=== What you will do ===
Produce the records below again, word for word, but stop after the line that contains "unfold keeps at 1.".

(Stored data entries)
Lemma Array_filter_keeps (lf : string) (rows : list IRowData) :
  Array_filter truthy (filterCallback lf) rows
  = Normal (List.filter (keeps lf) rows).
Proof.
  induction rows as [|r rows IH]; simpl; [reflexivity|].
  unfold keeps at 1.
  destruct (filterCallback_total lf r) as [v ->]. simpl.
  rewrite IH. reflexivity.
Qed.

Lemma filterData_eq (st : AppState) :
  filterData st =
  Normal (setFilteredData
            (if String_falsy (searchTerm st) then data st
             else List.filter (keeps (toLowerCase (searchTerm st))) (data st))
            st).
Proof.
  unfold filterData. destruct (String_falsy (searchTerm st)); [reflexivity|].
  simpl. rewrite Array_filter_keeps. reflexivity.
Qed.

Lemma filteredRows_eq (rows : list IRowData) (term : string) :
  filteredRows rows term =
  Normal (if String_falsy term then rows
          else List.filter (keeps (toLowerCase term)) rows).
Proof. unfold filteredRows. rewrite filterData_eq. reflexivity. Qed.

(** In every state the effect computes [filteredRows] of the state's row
    set and search text, and touches nothing but the filtered set. *)
Lemma filterData_filteredRows (st : AppState) :
  filterData st =
  (rows ← filteredRows (data st) (searchTerm st);
   mret (setFilteredData rows st)).
Proof. rewrite filterData_eq, filteredRows_eq. reflexivity. Qed.

(** ** Properties of filtering *)

(** C1. For a non-empty search text the filtered set is the row set
    filtered, in order, by a test that holds of a row exactly when its
    [Cod.SEC] field has a string form ([toString]) whose lowercase contains
    the lowercased search text as a substring; the test gives the same
    answer on two rows that agree on [Cod.SEC], whatever their other
    fields. *)
Theorem filter_matches_Cod_SEC_only (rows : list IRowData) (term : string) :
  term <> "" ->
  exists keep : IRowData -> bool,
    filteredRows rows term = Normal (List.filter keep rows) /\
    (forall r, keep r = true <->
       exists s, JS_toString (Cod_SEC r) = Normal s /\
         exists pre post, toLowerCase s = pre +:+ toLowerCase term +:+ post) /\
    (forall r r', Cod_SEC r = Cod_SEC r' -> keep r = keep r').
Proof.
  intros Hterm. exists (keeps (toLowerCase term)). repeat split.
  - rewrite filteredRows_eq. destruct term; [congruence | reflexivity].
  - rewrite keeps_spec. intros [s [Hs Hinc]]. exists s.
    split; [exact Hs | now apply includes_spec].
  - intros [s [Hs Hsub]]. apply keeps_spec. exists s.
    split; [exact Hs | now apply includes_spec].
  - apply keeps_Cod_SEC.
Qed.

(** C2. With the empty search text the filter hands back the row set as it
    is: same rows, same count, and once loading is over the table shows as
    many rows as the row set holds. *)
Theorem filter_empty_term_full_set (st : AppState) :
  searchTerm st = "" ->
  exists st', filterData st = Normal st' /\
    filteredData st' = data st /\
    data st' = data st /\
    length (filteredData st') = length (data st) /\
    (isLoading st = false -> length (displayedRows st') = length (data st)).
Proof.
  intros Hterm. eexists. split; [apply filterData_eq|].
  rewrite Hterm. simpl. repeat split.
  intros Hload. unfold displayedRows. simpl. rewrite Hload.
  now destruct (data st).
Qed.

(** C7. Filtering is idempotent: filtering the output once more with the
    same term returns the same list. *)
Theorem filter_idempotent (rows : list IRowData) (term : string) :
  exists once, filteredRows rows term = Normal once /\
               filteredRows once term = Normal once.
Proof.
  eexists. split; [apply filteredRows_eq|].
  rewrite filteredRows_eq. destruct (String_falsy term); [reflexivity|].
  now rewrite filter_filter_same.
Qed.

(** C9. For a non-empty search text the callback on a row whose [Cod.SEC]
    is [null] or [undefined] completes normally with [undefined] (the
    optional chain stops before [toString]), the scan completes normally,
    and no such row is in the filtered set. *)
Theorem filter_null_Cod_SEC_excluded (rows : list IRowData) (term : string) :
  term <> "" ->
  (forall item, Cod_SEC item = JSNull \/ Cod_SEC item = JSUndefined ->
     filterCallback (toLowerCase term) item = Normal None) /\
  exists out, filteredRows rows term = Normal out /\
    forall item, In item out ->
      Cod_SEC item <> JSNull /\ Cod_SEC item <> JSUndefined.
Proof.
  intros Hterm. split.
  - intros item [Hc | Hc]; unfold filterCallback; now rewrite Hc.
  - eexists. split; [apply filteredRows_eq|].
    destruct term; [congruence|]. cbn [String_falsy].
    intros item Hin. apply filter_In in Hin as [_ Hkeep].
    apply keeps_spec in Hkeep as [s [Hs _]].
    split; intros Hc; rewrite Hc in Hs; discriminate.
Qed.

(** C10. The filtered set is a subsequence of the row set: rows are only
    removed, never reordered, duplicated or changed. *)
Theorem filter_subsequence (rows : list IRowData) (term : string) :
  exists out, filteredRows rows term = Normal out /\ out `sublist_of` rows.
Proof.
  eexists. split; [apply filteredRows_eq|].
  destruct (String_falsy term); [reflexivity | apply filter_sublist_of].
Qed.

(** ** Further properties of filtering *)

(** X1. Two search texts with the same lowercase give the same filtered set:
    the case of the letters typed does not matter. *)
Theorem filter_term_case_insensitive (rows : list IRowData)
    (term term' : string) :
  term <> "" -> term' <> "" ->
  toLowerCase term = toLowerCase term' ->
  filteredRows rows term = filteredRows rows term'.
Proof.
  intros Ht Ht' Hlow. rewrite !filteredRows_eq.
  destruct term; [congruence|]. destruct term'; [congruence|].
  cbn [String_falsy]. now rewrite Hlow.
Qed.

(** X2. A row whose [Cod.SEC], as a string, equals the search text up to case is
    in the filtered set. *)
Theorem filter_finds_exact_code (rows : list IRowData) (term s : string)
    (r : IRowData) :
  term <> "" -> In r rows ->
  JS_toString (Cod_SEC r) = Normal s ->
  toLowerCase s = toLowerCase term ->
  exists out, filteredRows rows term = Normal out /\ In r out.
Proof.
  intros Ht Hin Hs Hlow. eexists. split; [apply filteredRows_eq|].
  destruct term; [congruence|]. cbn [String_falsy].
  apply filter_In. split; [exact Hin|].
  apply keeps_spec. exists s. split; [exact Hs|].
  rewrite Hlow. apply includes_refl.
Qed.
(* ===== verification/_CoqProject ===== *)
-Q . S2P
Prelude.v
Riscv.v
RiscvSpec.v
Memory.v
MemorySpec.v
Cpu.v
Isa.v
CpuSpec.v
CpuProps.v
Accumulator.v
AccumulatorSpec.v
ClientCommands.v
ClientCommandsSpec.v
Evict.v
EvictSpec.v
Aes.v
AesSpec.v
Auth.v
History.v
Concrete.v
ClientMemory.v
ClientMemorySpec.v
OutsourcedMem.v
OutsourcedSpec.v
OutsourcedRefine.v
VanadiumClient.v
Accesses.v
Honest.v
HonestRun.v
Ux.v
UxSpec.v
Manifest.v
ManifestSpec.v
Ecall.v
GuestSpec.v
EcallSpec.v
Lockstep.v
GuardedMem.v
VappSpec.v
StartVapp.v
ConcreteSys.v
VappRefine.v
EcallFrame.v
Handlers.v
ClientApp.v
CommandsSpec.v
PreloadSpec.v
Framing.v
FramingSpec.v
Text.v
Bip388.v
Bip388Spec.v
Bip388Print.v
Bip388RoundTrip.v
WalletPolicy.v
WalletPolicySpec.v
UtcTime.v
Psbt.v
PsbtSpec.v
PsbtLookup.v
Musig.v
MusigSpec.v
Script.v
ScriptSpec.v
Account.v
PsbtAccount.v
AccountSpec.v
MusigSession.v
Executor.v
ExecutorSpec.v
SignPsbt.v
MusigSessionSpec.v
SignDemo.v
SignPsbtSpec.v
BitcoinHandlers.v
BitcoinHandlersSpec.v
Review.v
ReviewSpec.v
Makers.v
MakersSpec.v
(* ===== verification/Riscv.v ===== *)
(** * The RISC-V instruction set of the VM ([common/src/riscv])

    [Op] is the instruction type of [op.rs]; [decode] is the decoder of
    [decode.rs], with the 16-bit instructions expanded in [Rv32c]. The
    specification side is an assembler ([encode]) and a table of the compressed
    quadrants written from the ISA's field diagrams ([rvc_expand]). *)

From S2P Require Import Prelude.

(** ** op.rs *)

Inductive Op : Type :=
| Unknown
| Add (rd rs1 rs2 : Z)
| Sub (rd rs1 rs2 : Z)
| Sll (rd rs1 rs2 : Z)
| Slt (rd rs1 rs2 : Z)
| Sltu (rd rs1 rs2 : Z)
| Xor (rd rs1 rs2 : Z)
| Srl (rd rs1 rs2 : Z)
| Sra (rd rs1 rs2 : Z)
| Or (rd rs1 rs2 : Z)
| And (rd rs1 rs2 : Z)
| Mul (rd rs1 rs2 : Z)
| Mulh (rd rs1 rs2 : Z)
| Mulhsu (rd rs1 rs2 : Z)
| Mulhu (rd rs1 rs2 : Z)
| Div (rd rs1 rs2 : Z)
| Divu (rd rs1 rs2 : Z)
| Rem (rd rs1 rs2 : Z)
| Remu (rd rs1 rs2 : Z)
| Addi (rd rs1 imm : Z)
| Andi (rd rs1 imm : Z)
| Auipc (rd imm : Z)
| Beq (rs1 rs2 imm : Z)
| Bne (rs1 rs2 imm : Z)
| Blt (rs1 rs2 imm : Z)
| Bge (rs1 rs2 imm : Z)
| Bltu (rs1 rs2 imm : Z)
| Bgeu (rs1 rs2 imm : Z)
| Jal (rd imm : Z)
| Jalr (rd rs1 imm : Z)
| Lb (rd rs1 imm : Z)
| Lh (rd rs1 imm : Z)
| Lw (rd rs1 imm : Z)
| Lbu (rd rs1 imm : Z)
| Lhu (rd rs1 imm : Z)
| Lui (rd imm : Z)
| Ori (rd rs1 imm : Z)
| Sb (rs1 rs2 imm : Z)
| Sh (rs1 rs2 imm : Z)
| Sw (rs1 rs2 imm : Z)
| Slli (rd rs1 imm : Z)
| Slti (rd rs1 imm : Z)
| Sltiu (rd rs1 imm : Z)
| Srli (rd rs1 imm : Z)
| Srai (rd rs1 imm : Z)
| Xori (rd rs1 imm : Z)
| LrW (rd rs1 : Z)
| ScW (rd rs1 rs2 : Z)
| AmoswapW (rd rs1 rs2 : Z)
| AmoaddW (rd rs1 rs2 : Z)
| AmoxorW (rd rs1 rs2 : Z)
| AmoandW (rd rs1 rs2 : Z)
| AmoorW (rd rs1 rs2 : Z)
| AmominW (rd rs1 rs2 : Z)
| AmomaxW (rd rs1 rs2 : Z)
| AmominuW (rd rs1 rs2 : Z)
| AmomaxuW (rd rs1 rs2 : Z)
| Fence
| Ecall
| Break.

#[global] Instance Op_eq_dec : EqDecision Op.
Proof. solve_decision. Defined.

(** ** decode.rs

    An instruction word is a [u32] as a [Z]; immediates are [i32] as signed [Z]. *)

(** [x << n] and [x >> n] on [i32]. *)
Definition i32_shl (x n : Z) : Z := as_i32 (w32 (Z.shiftl x n)).
Definition i32_shr (x n : Z) : Z := Z.shiftr x n.

Definition rd (inst : Z) : Z := Z.land (Z.shiftr inst 7) 0x1f.
Definition rs1 (inst : Z) : Z := Z.land (Z.shiftr inst 15) 0x1f.
Definition rs2 (inst : Z) : Z := Z.land (Z.shiftr inst 20) 0x1f.

Definition b_imm (inst : Z) : Z :=
  Z.lor (Z.lor (Z.lor
    (i32_shr (as_i32 (Z.land inst 0x80000000)) 19)
    (i32_shl (as_i32 (Z.land inst 0x00000080)) 4))
    (i32_shr (as_i32 (Z.land inst 0x7e000000)) 20))
    (i32_shr (as_i32 (Z.land inst 0x00000f00)) 7).

Definition i_imm (inst : Z) : Z := i32_shr (as_i32 inst) 20.

Definition j_imm (inst : Z) : Z :=
  Z.lor (Z.lor (Z.lor
    (i32_shr (as_i32 (Z.land inst 0x80000000)) 11)
    (i32_shr (as_i32 (Z.land inst 0x000ff000)) 0))
    (i32_shr (as_i32 (Z.land inst 0x00100000)) 9))
    (i32_shr (as_i32 (Z.land inst 0x7fe00000)) 20).

Definition s_imm (inst : Z) : Z :=
  Z.lor
    (i32_shr (as_i32 (Z.land inst 0xfe000000)) 20)
    (i32_shr (as_i32 (Z.land inst 0x00000f80)) 7).

Definition u_imm (inst : Z) : Z := as_i32 (Z.land inst 0xfffff000).

Module Rv32c.

Definition c_rd (inst : Z) : Z := Z.land (Z.shiftr inst 7) 0x1f.
Definition c_rds (inst : Z) : Z := 8 + Z.land (Z.shiftr inst 2) 7.
Definition c_rs1 (inst : Z) : Z := Z.land (Z.shiftr inst 7) 0x1f.
Definition c_rs2 (inst : Z) : Z := Z.land (Z.shiftr inst 2) 0x1f.
Definition c_rs1s (inst : Z) : Z := 8 + Z.land (Z.shiftr inst 7) 7.
Definition c_rs2s (inst : Z) : Z := 8 + Z.land (Z.shiftr inst 2) 7.
Definition c_funct3 (inst : Z) : Z := Z.land (Z.shiftr inst 13) 7.

Definition ci_imm (inst : Z) : Z :=
  Z.lor (i32_shr (i32_shl (Z.land inst 0x1000) 19) 26)
        (i32_shr (Z.land inst 0x007c) 2).

Definition ci_addi16sp_imm (inst : Z) : Z :=
  Z.lor (Z.lor (Z.lor (Z.lor
    (i32_shr (i32_shl (Z.land inst 0x1000) 19) 22)
    (i32_shl (Z.land inst 0x0018) 4))
    (i32_shl (Z.land inst 0x0020) 1))
    (i32_shl (Z.land inst 0x0004) 3))
    (i32_shr (Z.land inst 0x0040) 2).

Definition ci_lwsp_imm (inst : Z) : Z :=
  Z.lor (Z.lor
    (i32_shl (Z.land inst 0x000c) 4)
    (i32_shr (Z.land inst 0x1000) 7))
    (i32_shr (Z.land inst 0x0070) 2).

Definition css_swsp_imm (inst : Z) : Z :=
  Z.lor (i32_shr (Z.land inst 0x0180) 1) (i32_shr (Z.land inst 0x1e00) 7).

Definition ciw_addi4spn_imm (inst : Z) : Z :=
  Z.lor (Z.lor (Z.lor
    (Z.shiftr (Z.land inst 0x1800) 7)
    (Z.shiftr (Z.land inst 0x0780) 1))
    (Z.shiftr (Z.land inst 0x0040) 4))
    (Z.shiftr (Z.land inst 0x0020) 2).

Definition cl_lw_offset (inst : Z) : Z :=
  Z.lor (Z.lor
    (i32_shl (Z.land inst 0x0020) 1)
    (i32_shr (Z.land inst 0x1c00) 7))
    (i32_shr (Z.land inst 0x0040) 4).

Definition cs_sw_offset (inst : Z) : Z := cl_lw_offset inst.

Definition cb_imm (inst : Z) : Z :=
  Z.lor (Z.lor (Z.lor (Z.lor
    (i32_shr (i32_shl (Z.land inst 0x1000) 19) 23)
    (i32_shl (Z.land inst 0x0060) 1))
    (i32_shl (Z.land inst 0x0004) 3))
    (i32_shr (Z.land inst 0x0c00) 7))
    (i32_shr (Z.land inst 0x0018) 2).

Definition cj_imm (inst : Z) : Z :=
  Z.lor (Z.lor (Z.lor (Z.lor (Z.lor (Z.lor (Z.lor
    (i32_shr (i32_shl (Z.land inst 0x1000) 19) 20)
    (i32_shl (Z.land inst 0x0100) 2))
    (i32_shr (Z.land inst 0x0600) 1))
    (i32_shl (Z.land inst 0x0040) 1))
    (i32_shr (Z.land inst 0x0080) 1))
    (i32_shl (Z.land inst 0x0004) 3))
    (i32_shr (Z.land inst 0x0800) 7))
    (i32_shr (Z.land inst 0x0038) 2).

Definition decode_quadrant0 (inst : Z) : Op :=
  let f3 := c_funct3 inst in
  if f3 =? 0 then
    let imm := ciw_addi4spn_imm inst in
    if imm =? 0 then Unknown else Addi (c_rds inst) 2 imm
  else if f3 =? 2 then Lw (c_rds inst) (c_rs1s inst) (cl_lw_offset inst)
  else if f3 =? 6 then Sw (c_rs1s inst) (c_rs2s inst) (cs_sw_offset inst)
  else Unknown.

Definition decode_quadrant1 (inst : Z) : Op :=
  let f3 := c_funct3 inst in
  if f3 =? 0 then Addi (c_rd inst) (c_rd inst) (ci_imm inst)
  else if f3 =? 1 then Jal 1 (cj_imm inst)
  else if f3 =? 2 then Addi (c_rd inst) 0 (ci_imm inst)
  else if f3 =? 3 then
    if c_rd inst =? 2 then
      let imm := ci_addi16sp_imm inst in
      if imm =? 0 then Unknown else Addi 2 2 imm
    else Lui (c_rd inst) (i32_shl (ci_imm inst) 12)
  else if f3 =? 4 then
    let f2 := Z.land (Z.shiftr inst 10) 3 in
    if f2 =? 0 then Srli (c_rs1s inst) (c_rs1s inst) (Z.land (ci_imm inst) 31)
    else if f2 =? 1 then Srai (c_rs1s inst) (c_rs1s inst) (Z.land (ci_imm inst) 31)
    else if f2 =? 2 then Andi (c_rs1s inst) (c_rs1s inst) (ci_imm inst)
    else if Z.land inst 0x1000 =? 0 then
      let f2' := Z.land (Z.shiftr inst 5) 3 in
      if f2' =? 0 then Sub (c_rs1s inst) (c_rs1s inst) (c_rs2s inst)
      else if f2' =? 1 then Xor (c_rs1s inst) (c_rs1s inst) (c_rs2s inst)
      else if f2' =? 2 then Or (c_rs1s inst) (c_rs1s inst) (c_rs2s inst)
      else And (c_rs1s inst) (c_rs1s inst) (c_rs2s inst)
    else Unknown
  else if f3 =? 5 then Jal 0 (cj_imm inst)
  else if f3 =? 6 then Beq (c_rs1s inst) 0 (cb_imm inst)
  else if f3 =? 7 then Bne (c_rs1s inst) 0 (cb_imm inst)
  else Unknown.

Definition decode_quadrant2 (inst : Z) : Op :=
  let f3 := c_funct3 inst in
  if f3 =? 0 then
    if c_rd inst =? 0 then Unknown
    else Slli (c_rd inst) (c_rd inst) (Z.land (ci_imm inst) 31)
  else if f3 =? 2 then
    if c_rd inst =? 0 then Unknown
    else Lw (c_rd inst) 2 (ci_lwsp_imm inst)
  else if f3 =? 4 then
    if Z.land (Z.shiftr inst 12) 1 =? 0 then
      if c_rs2 inst =? 0 then
        if c_rs1 inst =? 0 then Unknown else Jalr 0 (c_rs1 inst) 0
      else Add (c_rd inst) 0 (c_rs2 inst)
    else
      if c_rs2 inst =? 0 then
        if c_rs1 inst =? 0 then Break else Jalr 1 (c_rs1 inst) 0
      else Add (c_rd inst) (c_rd inst) (c_rs2 inst)
  else if f3 =? 6 then Sw 2 (c_rs2 inst) (css_swsp_imm inst)
  else Unknown.

Definition decode_compressed (inst : Z) : Op :=
  let q := Z.land inst 3 in
  if q =? 0 then decode_quadrant0 inst
  else if q =? 1 then decode_quadrant1 inst
  else if q =? 2 then decode_quadrant2 inst
  else Unknown.

End Rv32c.

(** The arms of [decode_uncompressed], by the opcode they match. *)

Definition decode_jalr (inst : Z) : Op :=
  if Z.land inst 0x0000707f =? 0x00000067 then Jalr (rd inst) (rs1 inst) (i_imm inst)
  else Unknown.

Definition decode_branch (inst : Z) : Op :=
  let w := Z.land inst 0x0000707f in
  if w =? 0x00000063 then Beq (rs1 inst) (rs2 inst) (b_imm inst)
  else if w =? 0x00001063 then Bne (rs1 inst) (rs2 inst) (b_imm inst)
  else if w =? 0x00004063 then Blt (rs1 inst) (rs2 inst) (b_imm inst)
  else if w =? 0x00005063 then Bge (rs1 inst) (rs2 inst) (b_imm inst)
  else if w =? 0x00006063 then Bltu (rs1 inst) (rs2 inst) (b_imm inst)
  else if w =? 0x00007063 then Bgeu (rs1 inst) (rs2 inst) (b_imm inst)
  else Unknown.

Definition decode_load (inst : Z) : Op :=
  let w := Z.land inst 0x0000707f in
  if w =? 0x00000003 then Lb (rd inst) (rs1 inst) (i_imm inst)
  else if w =? 0x00001003 then Lh (rd inst) (rs1 inst) (i_imm inst)
  else if w =? 0x00002003 then Lw (rd inst) (rs1 inst) (i_imm inst)
  else if w =? 0x00004003 then Lbu (rd inst) (rs1 inst) (i_imm inst)
  else if w =? 0x00005003 then Lhu (rd inst) (rs1 inst) (i_imm inst)
  else Unknown.

Definition decode_store (inst : Z) : Op :=
  let w := Z.land inst 0x0000707f in
  if w =? 0x00000023 then Sb (rs1 inst) (rs2 inst) (s_imm inst)
  else if w =? 0x00001023 then Sh (rs1 inst) (rs2 inst) (s_imm inst)
  else if w =? 0x00002023 then Sw (rs1 inst) (rs2 inst) (s_imm inst)
  else Unknown.

Definition decode_op_imm (inst : Z) : Op :=
  let w := Z.land inst 0x0000707f in
  if w =? 0x00000013 then Addi (rd inst) (rs1 inst) (i_imm inst)
  else if w =? 0x00002013 then Slti (rd inst) (rs1 inst) (i_imm inst)
  else if w =? 0x00003013 then Sltiu (rd inst) (rs1 inst) (i_imm inst)
  else if w =? 0x00004013 then Xori (rd inst) (rs1 inst) (i_imm inst)
  else if w =? 0x00006013 then Ori (rd inst) (rs1 inst) (i_imm inst)
  else if w =? 0x00007013 then Andi (rd inst) (rs1 inst) (i_imm inst)
  else if w =? 0x00001013 then
    if Z.land inst 0xfe00707f =? 0x00001013 then Slli (rd inst) (rs1 inst) (i_imm inst)
    else Unknown
  else if w =? 0x00005013 then
    let v := Z.land inst 0xfe00707f in
    if v =? 0x00005013 then Srli (rd inst) (rs1 inst) (i_imm inst)
    else if v =? 0x40005013 then Srai (rd inst) (rs1 inst) (i_imm inst)
    else Unknown
  else Unknown.

Definition decode_op (inst : Z) : Op :=
  let w := Z.land inst 0xfe00707f in
  if w =? 0x00000033 then Add (rd inst) (rs1 inst) (rs2 inst)
  else if w =? 0x40000033 then Sub (rd inst) (rs1 inst) (rs2 inst)
  else if w =? 0x00001033 then Sll (rd inst) (rs1 inst) (rs2 inst)
  else if w =? 0x00002033 then Slt (rd inst) (rs1 inst) (rs2 inst)
  else if w =? 0x00003033 then Sltu (rd inst) (rs1 inst) (rs2 inst)
  else if w =? 0x00004033 then Xor (rd inst) (rs1 inst) (rs2 inst)
  else if w =? 0x00005033 then Srl (rd inst) (rs1 inst) (rs2 inst)
  else if w =? 0x40005033 then Sra (rd inst) (rs1 inst) (rs2 inst)
  else if w =? 0x00006033 then Or (rd inst) (rs1 inst) (rs2 inst)
  else if w =? 0x00007033 then And (rd inst) (rs1 inst) (rs2 inst)
  else if w =? 0x02000033 then Mul (rd inst) (rs1 inst) (rs2 inst)
  else if w =? 0x02001033 then Mulh (rd inst) (rs1 inst) (rs2 inst)
  else if w =? 0x02002033 then Mulhsu (rd inst) (rs1 inst) (rs2 inst)
  else if w =? 0x02003033 then Mulhu (rd inst) (rs1 inst) (rs2 inst)
  else if w =? 0x02004033 then Div (rd inst) (rs1 inst) (rs2 inst)
  else if w =? 0x02005033 then Divu (rd inst) (rs1 inst) (rs2 inst)
  else if w =? 0x02006033 then Rem (rd inst) (rs1 inst) (rs2 inst)
  else if w =? 0x02007033 then Remu (rd inst) (rs1 inst) (rs2 inst)
  else Unknown.

Definition decode_amo (inst : Z) : Op :=
  if Z.land inst 0x0000707f =? 0x0000202f then
    let w := Z.land inst 0xf800707f in
    if w =? 0x1000202f then
      if rs2 inst =? 0 then LrW (rd inst) (rs1 inst) else Unknown
    else if w =? 0x1800202f then ScW (rd inst) (rs1 inst) (rs2 inst)
    else if w =? 0x0800202f then AmoswapW (rd inst) (rs1 inst) (rs2 inst)
    else if w =? 0x0000202f then AmoaddW (rd inst) (rs1 inst) (rs2 inst)
    else if w =? 0x2000202f then AmoxorW (rd inst) (rs1 inst) (rs2 inst)
    else if w =? 0x6000202f then AmoandW (rd inst) (rs1 inst) (rs2 inst)
    else if w =? 0x4000202f then AmoorW (rd inst) (rs1 inst) (rs2 inst)
    else if w =? 0x8000202f then AmominW (rd inst) (rs1 inst) (rs2 inst)
    else if w =? 0xa000202f then AmomaxW (rd inst) (rs1 inst) (rs2 inst)
    else if w =? 0xc000202f then AmominuW (rd inst) (rs1 inst) (rs2 inst)
    else if w =? 0xe000202f then AmomaxuW (rd inst) (rs1 inst) (rs2 inst)
    else Unknown
  else Unknown.

Definition decode_fence (inst : Z) : Op :=
  if Z.land inst 0x0000707f =? 0x0000000f then Fence else Unknown.

Definition decode_system (inst : Z) : Op :=
  let w := Z.land inst 0xffffffff in
  if w =? 0x00000073 then Ecall
  else if w =? 0x00100073 then Break
  else Unknown.

Definition decode_uncompressed (inst : Z) : Op :=
  let opcode := Z.land inst 0x0000007f in
  if opcode =? 0x37 then Lui (rd inst) (u_imm inst)
  else if opcode =? 0x17 then Auipc (rd inst) (u_imm inst)
  else if opcode =? 0x6f then Jal (rd inst) (j_imm inst)
  else if opcode =? 0x67 then decode_jalr inst
  else if opcode =? 0x63 then decode_branch inst
  else if opcode =? 0x03 then decode_load inst
  else if opcode =? 0x23 then decode_store inst
  else if opcode =? 0x13 then decode_op_imm inst
  else if opcode =? 0x33 then decode_op inst
  else if opcode =? 0x2f then decode_amo inst
  else if opcode =? 0x0f then decode_fence inst
  else if opcode =? 0x73 then decode_system inst
  else Unknown.

Definition decode (inst : Z) : Op * Z :=
  if negb (Z.land inst 3 =? 3) then (Rv32c.decode_compressed (w16 inst), 2)
  else (decode_uncompressed inst, 4).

=== Expected output ===
Lemma Array_filter_keeps (lf : string) (rows : list IRowData) :
  Array_filter truthy (filterCallback lf) rows
  = Normal (List.filter (keeps lf) rows).
Proof.
  induction rows as [|r rows IH]; simpl; [reflexivity|].
  unfold keeps at 1.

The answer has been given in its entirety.